### Problem statement
List each line of the data that holds the string "next".

### Entries supplied
(* ===== verification/TvDisplay.v ===== *)
(** Showing a hash in the TotalView debugger: [src/src/tv_data_display.c] and
    [TV_ttf_display_type] of [src/src/kvtree.c].

    The debugger calls [TV_ttf_pre_display_callback], then [TV_ttf_display_type],
    which calls [TV_ttf_add_row] for each element, and then reads the rows as a C
    string from a buffer of 16384 bytes.  A [char*] into the buffer is an offset; a
    function that writes into the buffer takes its contents, the offset and the
    room [len], and returns the number of characters, the new offset and room, and
    the new contents.  Writing outside of the buffer is undefined.  [fuel] bounds
    the number of steps of each loop. *)

From S2P Require Import Prelude CLib.

(** ** Results and codes *)
Inductive TV_ttf_format_result :=
  TV_ttf_format_ok | TV_ttf_format_ok_elide | TV_ttf_format_failed | TV_ttf_format_raw | TV_ttf_format_never.

Definition TV_ttf_is_format_result_ok (fr : TV_ttf_format_result) : Z :=
  match fr with
  | TV_ttf_format_ok | TV_ttf_format_ok_elide => 1
  | _ => 0
  end.

Definition TV_ttf_ec_ok : Z := 0.
Definition TV_ttf_ec_not_active : Z := 1.
Definition TV_ttf_ec_invalid_characters : Z := 2.
Definition TV_ttf_ec_buffer_exhausted : Z := 3.

Definition TV_ttf_type_ascii_string : cstring := str "$string".

Definition DATA_FORMAT_BUFFER_SIZE : nat := Z.to_nat 16384.
Definition TV_FORMAT_INACTIVE : Z := 0.
Definition TV_FORMAT_FIRST_CALL : Z := 1.
Definition TV_FORMAT_APPEND_CALL : Z := 2.

(** The variables of the file. *)
Record display := Display {
  TV_ttf_data_format_control : Z;
  TV_ttf_data_format_buffer : list byte;
  TV_ttf_data_buffer_ptr : nat
}.

Definition tab : byte := Init.Byte.x09.
Definition newline : byte := Init.Byte.x0a.

(** ** Characters *)
Fixpoint my_zeroit (n : nat) (cp : nat) (buffer : list byte) : outcome (list byte) :=
  match n with
  | O => Ok buffer
  | S n => let* buffer := mem_write buffer cp [NUL] in my_zeroit n (S cp) buffer
  end.

(** The inner loop: [*s] is one of the characters. *)
Fixpoint accepts (b : byte) (accept : cstring) : bool :=
  match accept with
  | [] => false
  | t :: accept => if Byte.eqb b t then true else accepts b accept
  end.

Fixpoint strpbrk_loop (s accept : cstring) : option cstring :=
  match s with
  | [] => None
  | b :: next => if accepts b accept then Some s else strpbrk_loop next accept
  end.

Definition my_strpbrk (str accept : cstring) : option cstring :=
  strpbrk_loop (c_str str) (c_str accept).

(** ** Writing rows *)
Notation writer := (list byte -> nat -> Z -> outcome (Z * nat * Z * list byte)).

(** Two writers one after the other; the sum of what they return. *)
Definition and_then (a b : writer) : writer := fun buffer cursor len =>
  let* (ret_val, cursor, len, buffer) := a buffer cursor len in
  let* (r, cursor, len, buffer) := b buffer cursor len in
  Ok (i32 (ret_val + r), cursor, len, buffer).

Section fuel.
Variable fuel : nat.

(** The string advances only when a character is written. *)
Fixpoint marshal_loop (fuel : nat) (s : cstring) (ret_val : Z) : writer := fun buffer cursor len =>
  match fuel with
  | O => NoFuel
  | S fuel =>
      match s with
      | [] => Ok (ret_val, cursor, len, buffer)
      | b :: next =>
          let ret_val := i32 (ret_val + 1) in
          if 1 <? len then
            let* buffer := mem_write buffer cursor [b] in
            marshal_loop fuel next ret_val buffer (S cursor) (len - 1)
          else marshal_loop fuel s ret_val buffer cursor len
      end
  end.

### Completed task
  | b :: next => if accepts b accept then Some s else strpbrk_loop next accept
      | b :: next =>
            marshal_loop fuel next ret_val buffer (S cursor) (len - 1)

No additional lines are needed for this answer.